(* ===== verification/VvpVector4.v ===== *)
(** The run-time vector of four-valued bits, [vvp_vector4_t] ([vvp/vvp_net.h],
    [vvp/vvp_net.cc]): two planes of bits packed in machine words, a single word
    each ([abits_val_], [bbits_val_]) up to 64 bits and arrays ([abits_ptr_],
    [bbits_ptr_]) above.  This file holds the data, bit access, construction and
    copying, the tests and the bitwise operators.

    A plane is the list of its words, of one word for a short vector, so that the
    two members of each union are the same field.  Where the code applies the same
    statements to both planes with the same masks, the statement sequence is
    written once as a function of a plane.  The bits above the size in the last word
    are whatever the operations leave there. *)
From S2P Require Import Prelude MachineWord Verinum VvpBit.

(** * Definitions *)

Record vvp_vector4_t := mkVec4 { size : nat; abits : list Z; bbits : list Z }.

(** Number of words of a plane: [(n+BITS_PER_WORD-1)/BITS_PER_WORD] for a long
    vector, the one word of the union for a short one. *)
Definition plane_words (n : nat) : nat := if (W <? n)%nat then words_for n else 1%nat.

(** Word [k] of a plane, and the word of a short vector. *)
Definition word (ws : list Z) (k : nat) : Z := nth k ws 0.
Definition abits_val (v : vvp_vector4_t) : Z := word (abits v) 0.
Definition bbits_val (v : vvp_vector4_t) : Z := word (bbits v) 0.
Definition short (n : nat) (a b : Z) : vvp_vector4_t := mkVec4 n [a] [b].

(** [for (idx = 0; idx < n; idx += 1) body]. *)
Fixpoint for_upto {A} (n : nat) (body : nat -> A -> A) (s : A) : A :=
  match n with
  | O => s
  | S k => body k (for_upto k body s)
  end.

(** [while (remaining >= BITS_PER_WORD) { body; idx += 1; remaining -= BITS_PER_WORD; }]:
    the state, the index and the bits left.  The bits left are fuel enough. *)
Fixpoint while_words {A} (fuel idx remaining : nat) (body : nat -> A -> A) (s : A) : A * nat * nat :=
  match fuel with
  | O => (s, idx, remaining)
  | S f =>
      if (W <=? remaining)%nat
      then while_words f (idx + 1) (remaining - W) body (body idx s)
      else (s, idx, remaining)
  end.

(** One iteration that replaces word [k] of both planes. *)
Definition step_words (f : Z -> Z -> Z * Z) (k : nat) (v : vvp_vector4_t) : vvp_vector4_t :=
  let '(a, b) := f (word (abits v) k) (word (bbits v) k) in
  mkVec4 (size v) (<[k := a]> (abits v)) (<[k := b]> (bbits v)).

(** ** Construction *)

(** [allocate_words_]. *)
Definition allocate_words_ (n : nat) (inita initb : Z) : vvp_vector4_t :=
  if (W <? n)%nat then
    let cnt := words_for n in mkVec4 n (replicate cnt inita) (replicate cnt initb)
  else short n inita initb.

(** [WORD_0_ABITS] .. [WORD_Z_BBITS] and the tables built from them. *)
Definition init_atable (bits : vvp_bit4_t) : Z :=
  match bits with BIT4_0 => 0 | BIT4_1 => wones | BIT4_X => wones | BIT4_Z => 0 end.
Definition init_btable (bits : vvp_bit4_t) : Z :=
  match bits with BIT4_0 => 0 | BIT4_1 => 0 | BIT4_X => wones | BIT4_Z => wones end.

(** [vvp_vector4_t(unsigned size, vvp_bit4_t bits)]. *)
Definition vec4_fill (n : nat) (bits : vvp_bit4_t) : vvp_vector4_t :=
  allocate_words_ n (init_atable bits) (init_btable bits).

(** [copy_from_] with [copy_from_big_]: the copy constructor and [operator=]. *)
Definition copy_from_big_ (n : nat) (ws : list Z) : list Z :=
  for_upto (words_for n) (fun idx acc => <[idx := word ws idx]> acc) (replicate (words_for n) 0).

---

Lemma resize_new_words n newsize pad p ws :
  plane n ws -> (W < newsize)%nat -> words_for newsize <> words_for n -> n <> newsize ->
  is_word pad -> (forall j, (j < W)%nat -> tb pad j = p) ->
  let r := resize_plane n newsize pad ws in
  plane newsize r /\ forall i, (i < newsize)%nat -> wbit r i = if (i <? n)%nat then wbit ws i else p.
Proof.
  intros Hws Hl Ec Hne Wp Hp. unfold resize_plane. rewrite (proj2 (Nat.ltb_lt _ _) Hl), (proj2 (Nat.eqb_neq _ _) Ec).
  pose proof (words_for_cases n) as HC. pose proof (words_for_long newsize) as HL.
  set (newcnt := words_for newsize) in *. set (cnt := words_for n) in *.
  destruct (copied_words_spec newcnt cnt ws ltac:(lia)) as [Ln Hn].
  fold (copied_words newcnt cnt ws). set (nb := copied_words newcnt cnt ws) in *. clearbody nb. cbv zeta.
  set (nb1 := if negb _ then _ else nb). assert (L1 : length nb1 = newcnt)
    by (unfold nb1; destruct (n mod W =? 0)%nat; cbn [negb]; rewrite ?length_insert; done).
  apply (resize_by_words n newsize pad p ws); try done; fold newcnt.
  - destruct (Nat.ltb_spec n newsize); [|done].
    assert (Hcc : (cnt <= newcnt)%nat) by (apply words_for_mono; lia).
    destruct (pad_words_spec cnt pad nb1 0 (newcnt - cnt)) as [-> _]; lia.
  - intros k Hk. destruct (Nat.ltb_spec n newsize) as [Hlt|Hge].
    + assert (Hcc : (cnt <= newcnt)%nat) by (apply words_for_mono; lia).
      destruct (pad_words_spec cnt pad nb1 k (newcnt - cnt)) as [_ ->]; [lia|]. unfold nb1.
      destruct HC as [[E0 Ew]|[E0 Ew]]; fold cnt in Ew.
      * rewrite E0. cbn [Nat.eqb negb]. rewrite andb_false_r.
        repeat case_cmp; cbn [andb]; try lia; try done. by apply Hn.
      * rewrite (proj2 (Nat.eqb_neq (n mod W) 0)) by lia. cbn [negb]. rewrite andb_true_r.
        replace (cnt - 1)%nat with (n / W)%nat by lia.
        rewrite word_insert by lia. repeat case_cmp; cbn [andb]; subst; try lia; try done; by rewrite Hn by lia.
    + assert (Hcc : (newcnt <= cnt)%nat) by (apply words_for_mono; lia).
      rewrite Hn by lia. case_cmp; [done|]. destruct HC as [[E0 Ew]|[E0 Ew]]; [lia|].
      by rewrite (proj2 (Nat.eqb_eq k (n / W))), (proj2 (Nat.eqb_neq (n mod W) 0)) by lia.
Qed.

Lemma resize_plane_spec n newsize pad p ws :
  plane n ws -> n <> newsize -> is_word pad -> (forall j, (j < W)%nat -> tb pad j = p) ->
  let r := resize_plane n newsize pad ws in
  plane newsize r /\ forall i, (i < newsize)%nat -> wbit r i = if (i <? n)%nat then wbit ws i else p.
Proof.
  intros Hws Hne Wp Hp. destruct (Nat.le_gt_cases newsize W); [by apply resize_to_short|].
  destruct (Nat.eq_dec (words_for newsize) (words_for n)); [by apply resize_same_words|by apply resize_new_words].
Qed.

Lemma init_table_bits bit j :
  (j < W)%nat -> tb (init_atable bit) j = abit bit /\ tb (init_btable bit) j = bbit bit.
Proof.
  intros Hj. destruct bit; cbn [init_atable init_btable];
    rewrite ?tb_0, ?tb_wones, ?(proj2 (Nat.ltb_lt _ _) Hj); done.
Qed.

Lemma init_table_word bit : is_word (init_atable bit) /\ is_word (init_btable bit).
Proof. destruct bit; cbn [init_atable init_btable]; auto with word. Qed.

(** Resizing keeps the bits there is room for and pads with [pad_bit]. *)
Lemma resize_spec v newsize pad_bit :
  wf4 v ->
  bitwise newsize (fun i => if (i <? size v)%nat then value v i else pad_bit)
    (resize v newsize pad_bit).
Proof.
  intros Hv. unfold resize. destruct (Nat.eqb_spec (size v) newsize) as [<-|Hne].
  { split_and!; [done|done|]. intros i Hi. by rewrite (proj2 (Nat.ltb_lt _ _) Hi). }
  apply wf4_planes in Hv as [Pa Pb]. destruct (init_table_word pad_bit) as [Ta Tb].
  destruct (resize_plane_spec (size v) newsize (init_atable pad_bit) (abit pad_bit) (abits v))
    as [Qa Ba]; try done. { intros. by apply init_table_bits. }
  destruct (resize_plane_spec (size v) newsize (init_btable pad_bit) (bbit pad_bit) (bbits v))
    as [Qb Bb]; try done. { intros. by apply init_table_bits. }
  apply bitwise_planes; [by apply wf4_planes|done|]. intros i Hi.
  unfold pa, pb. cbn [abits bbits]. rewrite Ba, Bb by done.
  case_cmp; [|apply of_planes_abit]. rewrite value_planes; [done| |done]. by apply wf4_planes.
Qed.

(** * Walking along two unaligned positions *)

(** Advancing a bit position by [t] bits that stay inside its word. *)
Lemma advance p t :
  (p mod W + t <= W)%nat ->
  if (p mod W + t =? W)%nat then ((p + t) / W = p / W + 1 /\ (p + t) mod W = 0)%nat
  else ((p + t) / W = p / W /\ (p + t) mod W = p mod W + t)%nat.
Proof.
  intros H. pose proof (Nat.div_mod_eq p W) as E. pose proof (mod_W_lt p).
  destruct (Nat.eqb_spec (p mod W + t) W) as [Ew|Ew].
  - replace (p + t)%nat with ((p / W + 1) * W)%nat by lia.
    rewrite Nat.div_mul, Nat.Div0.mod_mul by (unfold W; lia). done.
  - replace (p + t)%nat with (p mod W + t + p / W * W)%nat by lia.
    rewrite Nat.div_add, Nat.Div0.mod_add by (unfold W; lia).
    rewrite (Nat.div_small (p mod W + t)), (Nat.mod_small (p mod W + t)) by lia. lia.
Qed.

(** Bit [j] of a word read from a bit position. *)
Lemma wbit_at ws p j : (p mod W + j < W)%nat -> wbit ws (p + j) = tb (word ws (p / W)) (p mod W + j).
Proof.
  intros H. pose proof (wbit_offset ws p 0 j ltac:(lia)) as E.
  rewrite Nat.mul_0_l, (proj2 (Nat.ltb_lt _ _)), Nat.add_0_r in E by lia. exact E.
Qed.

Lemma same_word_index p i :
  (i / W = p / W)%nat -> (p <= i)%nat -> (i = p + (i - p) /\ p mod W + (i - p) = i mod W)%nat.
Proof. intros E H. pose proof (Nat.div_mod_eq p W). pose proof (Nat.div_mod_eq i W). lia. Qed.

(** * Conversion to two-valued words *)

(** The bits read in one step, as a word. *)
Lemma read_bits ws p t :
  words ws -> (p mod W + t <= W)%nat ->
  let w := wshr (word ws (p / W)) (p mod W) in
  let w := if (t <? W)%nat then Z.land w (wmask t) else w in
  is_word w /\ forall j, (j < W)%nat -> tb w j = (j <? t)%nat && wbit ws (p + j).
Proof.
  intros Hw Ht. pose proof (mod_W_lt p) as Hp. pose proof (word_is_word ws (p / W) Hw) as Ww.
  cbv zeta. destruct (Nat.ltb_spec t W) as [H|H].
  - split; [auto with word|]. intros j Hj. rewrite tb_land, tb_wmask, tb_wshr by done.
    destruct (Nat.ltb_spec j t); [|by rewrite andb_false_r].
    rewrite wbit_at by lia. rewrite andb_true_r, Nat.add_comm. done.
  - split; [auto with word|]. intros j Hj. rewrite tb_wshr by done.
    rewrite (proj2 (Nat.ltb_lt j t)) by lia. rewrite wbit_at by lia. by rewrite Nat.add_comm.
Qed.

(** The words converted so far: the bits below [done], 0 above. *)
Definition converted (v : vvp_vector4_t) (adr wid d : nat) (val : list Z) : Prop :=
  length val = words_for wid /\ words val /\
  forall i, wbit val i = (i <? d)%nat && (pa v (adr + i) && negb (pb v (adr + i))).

* * *

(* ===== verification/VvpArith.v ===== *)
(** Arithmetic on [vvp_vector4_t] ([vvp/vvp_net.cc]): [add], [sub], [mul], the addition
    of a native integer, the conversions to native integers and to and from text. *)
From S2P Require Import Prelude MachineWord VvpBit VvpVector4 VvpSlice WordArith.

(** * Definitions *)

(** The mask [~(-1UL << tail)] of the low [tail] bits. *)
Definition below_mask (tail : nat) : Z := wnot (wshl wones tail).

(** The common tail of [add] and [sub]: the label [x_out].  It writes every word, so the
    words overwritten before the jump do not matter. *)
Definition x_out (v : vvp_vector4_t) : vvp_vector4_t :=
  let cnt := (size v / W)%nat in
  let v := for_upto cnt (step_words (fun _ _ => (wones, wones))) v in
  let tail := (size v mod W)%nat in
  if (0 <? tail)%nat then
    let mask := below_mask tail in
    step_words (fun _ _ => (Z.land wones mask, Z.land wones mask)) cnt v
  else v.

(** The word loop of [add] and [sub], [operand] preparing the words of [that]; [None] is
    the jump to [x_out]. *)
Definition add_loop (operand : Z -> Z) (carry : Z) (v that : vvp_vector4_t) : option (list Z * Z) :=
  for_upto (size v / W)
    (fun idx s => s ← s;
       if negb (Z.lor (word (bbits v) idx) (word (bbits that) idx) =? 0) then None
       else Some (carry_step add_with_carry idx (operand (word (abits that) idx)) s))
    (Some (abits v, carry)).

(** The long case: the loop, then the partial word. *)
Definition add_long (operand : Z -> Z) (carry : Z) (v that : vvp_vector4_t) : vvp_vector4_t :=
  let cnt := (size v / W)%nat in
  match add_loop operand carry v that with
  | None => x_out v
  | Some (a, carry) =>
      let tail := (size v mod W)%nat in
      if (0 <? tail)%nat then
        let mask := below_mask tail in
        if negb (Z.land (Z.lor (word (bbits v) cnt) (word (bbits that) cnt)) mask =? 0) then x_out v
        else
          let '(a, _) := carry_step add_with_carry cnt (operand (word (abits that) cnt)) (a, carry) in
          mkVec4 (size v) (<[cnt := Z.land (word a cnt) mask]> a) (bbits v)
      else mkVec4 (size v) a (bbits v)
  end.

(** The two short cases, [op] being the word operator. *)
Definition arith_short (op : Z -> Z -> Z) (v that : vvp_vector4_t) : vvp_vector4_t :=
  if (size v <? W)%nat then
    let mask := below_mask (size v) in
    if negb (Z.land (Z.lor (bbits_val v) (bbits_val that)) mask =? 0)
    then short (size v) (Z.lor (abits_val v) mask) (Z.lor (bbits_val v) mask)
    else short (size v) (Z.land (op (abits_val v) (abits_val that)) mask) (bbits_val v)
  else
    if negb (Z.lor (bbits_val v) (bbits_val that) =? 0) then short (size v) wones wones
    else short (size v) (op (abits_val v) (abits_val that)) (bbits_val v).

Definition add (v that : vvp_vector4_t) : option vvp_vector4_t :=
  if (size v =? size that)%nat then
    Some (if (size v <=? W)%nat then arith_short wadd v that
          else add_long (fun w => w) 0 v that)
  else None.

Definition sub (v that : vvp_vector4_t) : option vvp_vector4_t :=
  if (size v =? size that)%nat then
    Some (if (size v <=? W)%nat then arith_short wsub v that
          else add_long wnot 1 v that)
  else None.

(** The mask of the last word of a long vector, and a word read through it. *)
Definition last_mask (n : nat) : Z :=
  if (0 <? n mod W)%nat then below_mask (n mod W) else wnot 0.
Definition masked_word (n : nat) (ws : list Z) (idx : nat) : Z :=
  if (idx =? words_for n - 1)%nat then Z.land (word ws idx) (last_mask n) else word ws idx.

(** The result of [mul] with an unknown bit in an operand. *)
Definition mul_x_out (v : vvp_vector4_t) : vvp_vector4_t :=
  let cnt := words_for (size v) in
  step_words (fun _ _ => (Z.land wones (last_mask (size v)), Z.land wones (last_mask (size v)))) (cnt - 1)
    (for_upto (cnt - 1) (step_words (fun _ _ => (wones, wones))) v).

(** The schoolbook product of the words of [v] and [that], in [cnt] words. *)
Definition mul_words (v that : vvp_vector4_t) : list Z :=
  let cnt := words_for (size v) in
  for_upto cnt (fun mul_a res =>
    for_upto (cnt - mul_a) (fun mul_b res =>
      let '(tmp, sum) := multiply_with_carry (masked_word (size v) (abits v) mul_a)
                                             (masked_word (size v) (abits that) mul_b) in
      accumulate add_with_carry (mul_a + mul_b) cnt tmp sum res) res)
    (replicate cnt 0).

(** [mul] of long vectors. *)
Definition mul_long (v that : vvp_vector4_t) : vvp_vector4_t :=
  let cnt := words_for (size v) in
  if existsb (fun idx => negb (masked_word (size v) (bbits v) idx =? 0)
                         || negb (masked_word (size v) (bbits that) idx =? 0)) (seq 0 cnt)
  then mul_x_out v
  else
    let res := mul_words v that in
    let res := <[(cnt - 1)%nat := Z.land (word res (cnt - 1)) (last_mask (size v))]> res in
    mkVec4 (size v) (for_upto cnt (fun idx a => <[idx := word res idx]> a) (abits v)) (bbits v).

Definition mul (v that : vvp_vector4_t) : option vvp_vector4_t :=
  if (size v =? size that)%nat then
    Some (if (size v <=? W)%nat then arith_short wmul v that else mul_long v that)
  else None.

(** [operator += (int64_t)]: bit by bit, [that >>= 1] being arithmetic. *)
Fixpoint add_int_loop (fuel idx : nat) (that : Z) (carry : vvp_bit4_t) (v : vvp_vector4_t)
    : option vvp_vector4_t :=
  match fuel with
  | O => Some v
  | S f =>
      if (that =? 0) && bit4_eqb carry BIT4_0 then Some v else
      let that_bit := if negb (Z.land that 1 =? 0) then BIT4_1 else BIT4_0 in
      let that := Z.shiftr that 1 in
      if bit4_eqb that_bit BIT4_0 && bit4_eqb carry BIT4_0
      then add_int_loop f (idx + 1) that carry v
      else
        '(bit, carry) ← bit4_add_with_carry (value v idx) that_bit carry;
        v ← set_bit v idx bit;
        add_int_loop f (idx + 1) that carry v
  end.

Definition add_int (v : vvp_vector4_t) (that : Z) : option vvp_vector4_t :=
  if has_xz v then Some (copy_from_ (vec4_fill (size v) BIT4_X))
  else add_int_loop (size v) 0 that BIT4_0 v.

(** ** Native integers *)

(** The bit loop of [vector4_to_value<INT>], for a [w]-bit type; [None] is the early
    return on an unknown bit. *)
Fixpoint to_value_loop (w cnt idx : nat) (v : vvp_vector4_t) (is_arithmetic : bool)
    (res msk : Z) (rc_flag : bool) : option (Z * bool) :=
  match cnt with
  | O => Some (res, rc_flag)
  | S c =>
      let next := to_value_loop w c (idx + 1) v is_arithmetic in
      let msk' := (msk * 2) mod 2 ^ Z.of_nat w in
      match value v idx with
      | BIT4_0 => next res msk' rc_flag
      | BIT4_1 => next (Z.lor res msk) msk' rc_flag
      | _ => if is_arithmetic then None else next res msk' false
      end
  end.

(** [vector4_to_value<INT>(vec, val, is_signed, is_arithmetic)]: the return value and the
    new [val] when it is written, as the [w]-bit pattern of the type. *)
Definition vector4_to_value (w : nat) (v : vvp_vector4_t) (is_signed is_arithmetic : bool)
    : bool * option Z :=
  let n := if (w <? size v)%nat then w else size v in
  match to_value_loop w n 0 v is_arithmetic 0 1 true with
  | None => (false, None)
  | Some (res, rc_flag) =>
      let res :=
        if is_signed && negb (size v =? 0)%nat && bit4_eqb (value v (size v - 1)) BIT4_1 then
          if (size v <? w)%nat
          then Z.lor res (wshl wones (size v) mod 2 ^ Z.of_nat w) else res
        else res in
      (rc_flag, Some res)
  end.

◆ Task instructions ◆
Return each line of the entries that holds the string "inita".

◆ Answer box ◆
Definition allocate_words_ (n : nat) (inita initb : Z) : vvp_vector4_t :=
    let cnt := words_for n in mkVec4 n (replicate cnt inita) (replicate cnt initb)
  else short n inita initb.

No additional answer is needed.